Our mission is to create spaces, find a common language, and enable formats to bond the territories and the participants throughout the stages of the festival. Given as a result, Beni Conviviali are co-created elements to welcome, identify, bond, and habilitate exchange: 

Common Bracelet gives a feeling of belonging, thought to be knotted by the help of another participant, as an intentional convivial interaction and act of communing and interdependency.

Guiding map helps participants to get an overview of the program at the festival, to orientate through space, and to sort out thoughts. They can map their route of the exploratory walk and are motivated to think and write their notions of commons. A QR-code connects to the digital common map, which ensures to follow future and past reflections.

Common map connects the three stages of the festival and serves as an interactive tool for participants to exchange and imagine - both analog and digital. It invites the participants to come along, discuss, and contribute their impressions, reflections, and imaginaries via three color-coded post-its: yellow to identify common goods, green to appreciate, orange to imagine how it can go on in the future.

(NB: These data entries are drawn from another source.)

(** C8: [auto_add_linebreaks] and [markdown_to_html] return a string for
    every input string: no exception is raised, and the loops of the
    renderer end within one turn per line (any larger amount of fuel gives
    the same page). *)
Theorem core_pipeline_total (s : str) :
  (exists r, auto_add_linebreaks s = Done r)
  /\ (exists html,
        markdown_to_html s = Done html
        /\ forall fuel, length (splitlines s) < fuel ->
             markdown_to_html_fuel fuel s = Done html).
Proof.
  split.
  - destruct (auto_add_linebreaks_done s) as [t E]. eauto.
  - destruct (render_lines_total (splitlines s) (length (splitlines s)) 0 [])
      as [out Hout]; [lia|].
    exists (strip (join [NL] (merge_blank false out))).
    assert (F : forall fuel, length (splitlines s) < fuel ->
                  markdown_to_html_fuel fuel s
                  = Done (strip (join [NL] (merge_blank false out)))).
    { intros fuel Hf. unfold markdown_to_html_fuel.
      rewrite (Hout fuel Hf). reflexivity. }
    split; [apply F; lia | exact F].
Qed.

(* ===================================================================== *)
(** * Headings *)





Lemma getitem_nth (lines : list str) (i : nat) (l : str) :
  nth_error lines i = Some l ->
  (i <? length lines) = true /\ getitem lines i = Done l.
Proof.
  intros H. split.
  - apply Nat.ltb_lt, nth_error_Some. congruence.
  - unfold getitem. rewrite H. reflexivity.
Qed.


(* ===================================================================== *)
(** * Unordered lists *)

Lemma ul_exec (c w : char) (t : str) :
  one_of [is_c DASH; is_c STAR] c = true -> is_space w = true ->
  exec re_ul [] (c :: w :: t)
  = Some (RMatch (c :: take_while is_space (w :: t)) []).
Proof.
  intros Hc Hw. unfold exec, re_ul, cat, plus.
  cbn [fold_right run m_pre m_rest m_caps]. rewrite Hc.
  rewrite (take_drop is_space (w :: t)) at 1.
  rewrite (rep_greedy_longest is_space (take_while is_space (w :: t))
             (drop_while is_space (w :: t)) 1 None [c] [] _
             (MState (rev (take_while is_space (w :: t)) ++ [c])
                     (drop_while is_space (w :: t)) [])).
  - cbn [m_pre m_caps].
    change (rev (take_while is_space (w :: t)) ++ [c])
      with (rev (take_while is_space (w :: t)) ++ rev [c] ++ []).
    rewrite app_assoc, <- rev_app_distr, last_read_app. reflexivity.
  - apply take_while_all.
  - simpl. rewrite Hw. simpl. lia.
  - exact I.
  - pose proof (drop_while_head is_space (w :: t)) as D.
    destruct (drop_while is_space (w :: t)); [exact I | left; exact D].
  - reflexivity.
Qed.

Lemma ul_match_sound (cl : str) (m : rmatch) :
  re_match re_ul cl = Some m ->
  exists c w t,
    cl = c :: w :: t /\ one_of [is_c DASH; is_c STAR] c = true
    /\ is_space w = true.
Proof.
  intros E. apply exec_sound in E as [rest' [-> S]].
  unfold re_ul, cat in S. simpl in S. sem_inv.
  match goal with H : rm_text m = _ |- _ => rewrite H end.
  match goal with F : forallb is_space ?h = true |- _ => open_run F end.
  simpl. eauto 8.
Qed.

Lemma ul_match_iff (l : str) :
  is_some (re_match re_ul (rstrip l)) = bullet_line l.
Proof.
  unfold bullet_line.
  destruct (re_match re_ul (rstrip l)) as [m|] eqn:E.
  - apply ul_match_sound in E as [c [w [t [-> [Hc Hw]]]]].
    rewrite Hc, Hw. reflexivity.
  - destruct (rstrip l) as [|c [|w t]]; try reflexivity.
    destruct (one_of [is_c DASH; is_c STAR] c) eqn:Hc; [|reflexivity].
    destruct (is_space w) eqn:Hw; [|reflexivity].
    unfold re_match in E. rewrite (ul_exec c w t Hc Hw) in E. discriminate.
Qed.

Lemma exec_bos_none (r : re) (c : char) (pre rest : str) :
  exec (Seq Bos r) (c :: pre) rest = None.
Proof. reflexivity. Qed.

Lemma drop_while_idem (p : char -> bool) (s : str) :
  drop_while p (drop_while p s) = drop_while p s.
Proof.
  pose proof (drop_while_head p s) as H.
  destruct (drop_while p s) as [|c t]; [reflexivity|].
  apply drop_while_fix, H.
Qed.





Lemma bullet_line_shape (l : str) :
  bullet_line l = true ->
  exists c w t,
    rstrip l = c :: w :: t /\ one_of [is_c DASH; is_c STAR] c = true
    /\ is_space w = true.
Proof.
  unfold bullet_line. destruct (rstrip l) as [|c [|w t]]; try discriminate.
  intros H. apply andb_true_iff in H as [Hc Hw]. eauto 6.
Qed.

Lemma getitem_middle (before : list str) (l : str) (rest : list str) :
  (length before <? length (before ++ l :: rest)) = true
  /\ getitem (before ++ l :: rest) (length before) = Done l.
Proof.
  apply getitem_nth. rewrite nth_error_app2, Nat.sub_diag; [reflexivity|lia].
Qed.


Lemma strip_bullet_not_rule (c w : char) (t : str) :
  one_of [is_c DASH; is_c STAR] c = true -> is_space w = true ->
  str_eqb (strip (c :: w :: t)) rule_cell = false.
Proof.
  intros Hc Hw. unfold strip, lstrip, rstrip.
  assert (Sc : is_space c = false).
  { unfold one_of, is_c in Hc. cbn [existsb] in Hc.
    rewrite orb_false_r in Hc.
    apply orb_true_iff in Hc as [H|H]; apply N.eqb_eq in H; subst c;
      reflexivity. }
  rewrite (drop_while_fix is_space c _ Sc).
  rewrite (drop_while_end_head is_space c _ Sc).
  destruct (drop_while_end is_space (w :: t)) as [|d u] eqn:E;
    [cbn [str_eqb rule_cell]; apply andb_false_r|].
  assert (d = w).
  { rewrite drop_while_end_cons in E.
    destruct (forallb is_space (w :: t)); [discriminate|].
    inversion E. reflexivity. }
  subst d. cbn [str_eqb rule_cell].
  destruct (N.eqb_spec w 45) as [->|]; [discriminate|].
  simpl. apply andb_false_r.
Qed.




Lemma render_lines_end (fuel : nat) (lines : list str) (i : nat)
    (html_lines : list str) :
  length lines <= i -> render_lines (S fuel) lines i html_lines = Done html_lines.
Proof.
  intros H. cbn [render_lines].
  assert (E : (i <? length lines) = false) by (apply Nat.ltb_ge; exact H).
  rewrite E. reflexivity.
Qed.



(* ===================================================================== *)
(** * Ledger rows *)

Lemma split_plain (sep : char) (a : str) :
  existsb (is_c sep) a = false -> split sep a = [a].
Proof.
  induction a as [|c a IH]; [reflexivity|]. simpl. intros H.
  apply orb_false_iff in H as [Hc Ha]. unfold is_c in Hc.
  rewrite N.eqb_sym in Hc. rewrite Hc, (IH Ha). reflexivity.
Qed.

Lemma split_app (sep : char) (a b : str) :
  existsb (is_c sep) a = false ->
  split sep (a ++ sep :: b) = a :: split sep b.
Proof.
  induction a as [|c a IH]; simpl; intros H.
  - rewrite N.eqb_refl. reflexivity.
  - apply orb_false_iff in H as [Hc Ha]. unfold is_c in Hc.
    rewrite N.eqb_sym in Hc. rewrite Hc, (IH Ha). reflexivity.
Qed.

(** Splitting undoes joining when no field contains the separator. *)
Lemma split_join (sep : char) (f : str) (fs : list str) :
  Forall (fun x => existsb (is_c sep) x = false) (f :: fs) ->
  split sep (join [sep] (f :: fs)) = f :: fs.
Proof.
  revert f. induction fs as [|g fs IH]; intros f H.
  - inversion H; subst. simpl. apply split_plain. assumption.
  - inversion H; subst. cbn [join]. simpl app.
    rewrite split_app by assumption. f_equal. apply IH. assumption.
Qed.

(** A stripped field between two blanks is recovered by [strip]. *)
Lemma strip_pad (x : str) : strip x = x -> strip (SP :: x ++ [SP]) = x.
Proof.
  intros H. unfold strip, lstrip, rstrip in *.
  cbn [drop_while]. change (is_space SP) with true. cbv iota.
  pose proof (drop_while_head is_space x) as Hd.
  destruct (drop_while is_space x) as [|c t] eqn:E.
  - simpl in H. subst x. reflexivity.
  - destruct x as [|c' x']; [discriminate|].
    assert (Sc : is_space c' = false).
    { rewrite <- H in *. rewrite drop_while_end_cons in H.
      destruct (forallb is_space (c :: t)); [discriminate|].
      inversion H; subst. exact Hd. }
    simpl app. rewrite (drop_while_fix is_space c' _ Sc).
    change (c' :: x' ++ [SP]) with ((c' :: x') ++ [SP]).
    rewrite (drop_while_end_all is_space (c' :: x') [SP] eq_refl).
    rewrite (drop_while_fix is_space c' _ Sc) in E. rewrite <- E in H.
    exact H.
Qed.

Lemma existsb_pad (q : char -> bool) (x : str) :
  q SP = false -> existsb q x = false -> existsb q (SP :: x ++ [SP]) = false.
Proof.
  intros Hq Hx. simpl. rewrite existsb_app, Hq, Hx. simpl.
  rewrite Hq. reflexivity.
Qed.

Lemma replace_plain (x new : str) :
  existsb (is_c PIPE) x = false -> replace [PIPE] new x = x.
Proof. apply replace_absent. Qed.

Common flag serves as an identification testimonial that is passed through a curator at the closure of every festival stage and travels to the next one.

For the spatial design, we fudge together simple but outstanding elements like a hand-drawn tablecloth, a welcoming arc, sitting cushions filled with local hay; all of them using yellow fabric as the main and common material. By virtue of collective creativity, all the elements are reused in different ways every weekend of the festival, adapting to the event activities, locations, and weather with versatility.

As well, we collaboratively took care of the digital space, preparing content for different social-media channels to anticipate, narrate and document the moments of the festival. To change the sensual perception towards the space and create a joyful moment in a respectful way through music, we conducted a silent disco in the landscape of Terragnolo on the basis of a common playlist.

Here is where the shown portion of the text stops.